Samples were analyzed with a Burker SolariX 7 T Fourier transform ion cyclotron mass spectrometer at resolving power R = 120,000 at m/z = 400. Acquisition was performed in positive ion mode on a 100 to 500 m/z mass range, with an accumulation of 0.020 s, the transfer optics time-of-flight set at 0.600 ms, frequency at 6 Hz, and radio frequency amplitude at 350 Vpp. The MALDI plate offset was set at 100 V, deflector plate at 200 V, laser power at 20%, laser shots at 100, and frequency at 1000 Hz with a small laser focus. The instrument was calibrated by multipoint correction using the peaks of the HCCA matrix (m/z = 379.0924, 399.0377, 401.0744, and 417.0483). The regions of interest were determined in FlexImaging with a raster width of 50 μm. Images of the ions of interest ± 3 ppm were displayed in MSiReader v1.03 (68). The data were submitted to METASPACE and are available at https://metaspace2020.eu/project/nicotiana_msi-2022.

Feature-based molecular networking of UPLC-QTOF MS data

Raw data were converted to the .mzML format using MSConvert (version 3.0.21112-b41ef0ad4) (69).

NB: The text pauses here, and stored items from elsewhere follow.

(* ===== verification/RemoteRuns.v ===== *)
(** The runs of the remote proxy's handler. Module [RemoteSafe]: what the hub is
    sent of a request, and where a sign-in may lead; Module [RemoteRuns]: a monitor
    over the handler's questions, and what it shows of every run. *)

From S2P Require Import Prelude Go Token ChatLedger TreePath ManifestCodec Manifest Effects GoPath GoText GoHttp RemotePath RemoteWorld ContactView RemoteGate RemoteFence RemoteServe.

(** What the remote proxy's handler guarantees in every run of it, whatever the
    hub, the session source and the other requests answer: what a request must be
    before the hub sees it, what the hub sees of it, what a contact can reach, and
    what no answer carries. *)

Module RemoteSafe.
Import TreePath GoPath GoText GoHttp RemotePath Effects RemoteWorld.
Import Manifest ContactView RemoteGate RemoteFence RemoteServe.

(** * Sign-in redirects *)

Section Redirect.
Context `{Unicode, UrlParse}.

Lemma hexEscape_ascii s : is_ascii s = true -> hexEscapeNonASCII s = s.
Proof. unfold is_ascii. induction s as [|c s IH]; [done|]. cbn. intros [-> Hs]%andb_prop. by rewrite IH. Qed.

(** The guard on a sign-in's return target looks at the text it was given, and the
    redirect cleans that text afterwards: a target that starts with a dot segment
    passes the guard and is sent as one that starts with a slash and a backslash,
    the very form the guard refuses. *)
Theorem signin_target_may_leave r host q : free Slash host = true -> free "?" host = true -> is_ascii host = true ->
  url_Parse ("/./\" +:+ host) = Some (MkParsed "" "" ("/./\" +:+ host) q) ->
  loginReturnTarget ("/\" +:+ host) = "/" /\ Location r (loginReturnTarget ("/./\" +:+ host)) = "/\" +:+ host.
Proof.
  intros Hs Hq Ha Ep. assert (E : loginReturnTarget ("/./\" +:+ host) = "/./\" +:+ host) by (unfold loginReturnTarget; rewrite Ep; by destruct host).
  split; [by unfold loginReturnTarget; destruct host|]. rewrite E. unfold Location, redirect_url. rewrite Ep. cbn [pu_Scheme pu_Host is_empty].
  change (HasPrefix ("/./\" +:+ host) "/") with (HasPrefix ("/" +:+ ("./\" +:+ host)) "/"). rewrite HasPrefix_app. cbn [andb is_empty str_eqb].
  replace (bool_decide ("" = "") && bool_decide ("" = "")) with true by done.
  unfold clean_location. rewrite (proj2 (cut_None "?" ("/./\" +:+ host) ("/./\" +:+ host))) by (split; [done|]; by rewrite free_app, Hq).
  assert (Hc : free Slash ("\" +:+ host) = true) by (by rewrite free_app, Hs).
  assert (Ec : Clean ("/./\" +:+ host) = "/\" +:+ host).
  { unfold Clean, clean_components. change (IsAbs ("/./\" +:+ host)) with (HasPrefix ("/" +:+ ("./\" +:+ host)) "/"). rewrite HasPrefix_app.
    change ("/./\" +:+ host) with ("" +:+ String Slash ("." +:+ String Slash ("\" +:+ host))). rewrite !components_cons, components_one by done. done. }
  assert (Ef : HasSuffix ("/./\" +:+ host) "/" = false).
  { destruct (HasSuffix _ _) eqn:Ef; [|done]. apply HasSuffix_spec, (f_equal components) in Ef. rewrite (components_app _ "") in Ef.
    change ("/./\" +:+ host) with ("" +:+ String Slash ("." +:+ String Slash ("\" +:+ host))) in Ef. rewrite !components_cons, components_one in Ef by done.
    change (components "") with [""] in Ef. apply (f_equal last) in Ef. rewrite last_snoc in Ef. done. }
  rewrite Ec. cbn [is_empty]. rewrite Ef. cbn. rewrite str_app_nil. apply hexEscape_ascii. unfold is_ascii. cbn. exact Ha.
Qed.
End Redirect.

(** * What the hub is sent of a request *)

Definition canonical_keys (h : Header) : Prop := forall k, k ∈ dom h -> CanonicalHeaderKey k = k.

Lemma canonical_del k h : canonical_keys h -> canonical_keys (hdr_del k h).
Proof. intros Hc x Hx. apply Hc. unfold hdr_del in Hx. rewrite dom_delete in Hx. set_solver. Qed.
Lemma canonical_set k v h : CanonicalHeaderKey k = k -> canonical_keys h -> canonical_keys (hdr_set k v h).
Proof. intros Hk Hc x Hx. unfold hdr_set in Hx. rewrite Hk, dom_insert in Hx. apply elem_of_union in Hx as [->%elem_of_singleton|Hx]; [done|by apply Hc]. Qed.
Lemma canonical_filter (P : string * list string -> Prop) `{forall kv, Decision (P kv)} h : canonical_keys h -> canonical_keys (filter P h).
Proof. intros Hc x (vs & Hx)%elem_of_dom. apply map_lookup_filter_Some in Hx as [Hx _]. apply Hc. by apply elem_of_dom_2 in Hx. Qed.
Lemma canonical_dels (f : string -> bool) ks : forall h, canonical_keys h -> canonical_keys (foldl (fun h t => if f t then h else hdr_del t h) h ks).
Proof. induction ks as [|k ks IH]; intros h Hc; [done|]. cbn. apply IH. destruct (f k); [done|by apply canonical_del]. Qed.

Ltac canon := repeat first
  [ assumption | apply canonical_del | apply canonical_filter | apply (canonical_dels (fun _ => false)) | apply canonical_dels
  | apply canonical_set; [vm_compute; reflexivity|] ].

Section Sent.
Context `{Unicode, !AsciiLower, UrlParse, RemoteLib, SHA256}.
Context (c : Config).

Definition own_headers : list string := ["Cookie"; "X-Forwarded-For"; "X-Forwarded-Host"; "X-Forwarded-Proto"; "User-Agent"].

The resulting data files were then processed with the Batch Mode (see “Code availability” section, script S10) of MZMine 2.53 (70) and exported for FBMN analysis in the GNPS environment (18, 19) and for spectral analyses in Sirius. The resulting .mgf and .csv files were further filtered to exclude redundant nonbiologically informative MS/MS features using developed Python scripts S11 and S12 (see “Code availability” section). The m/z signals that appear >5 times (±3 ppm) with a retention time coefficient of variation greater than 10% were discarded. This filtering step excluded 11,580 features (of a total of 29,481 retrieved from the MZMine-based processing), a vast majority of those corresponded to redundant features detected at high level in solvent blanks. Last, FBMN was performed using the modified cosine as spectral similarity metric and with standard settings (version release_28.2, except lower precursor and fragment tolerance of 0.005 Da). Output of the FBMN analysis is available on GNPS at the following link: https://gnps.ucsd.edu/ProteoSAFe/status.jsp?task=cf822b6c7c914206941bb0b6007e7eb0.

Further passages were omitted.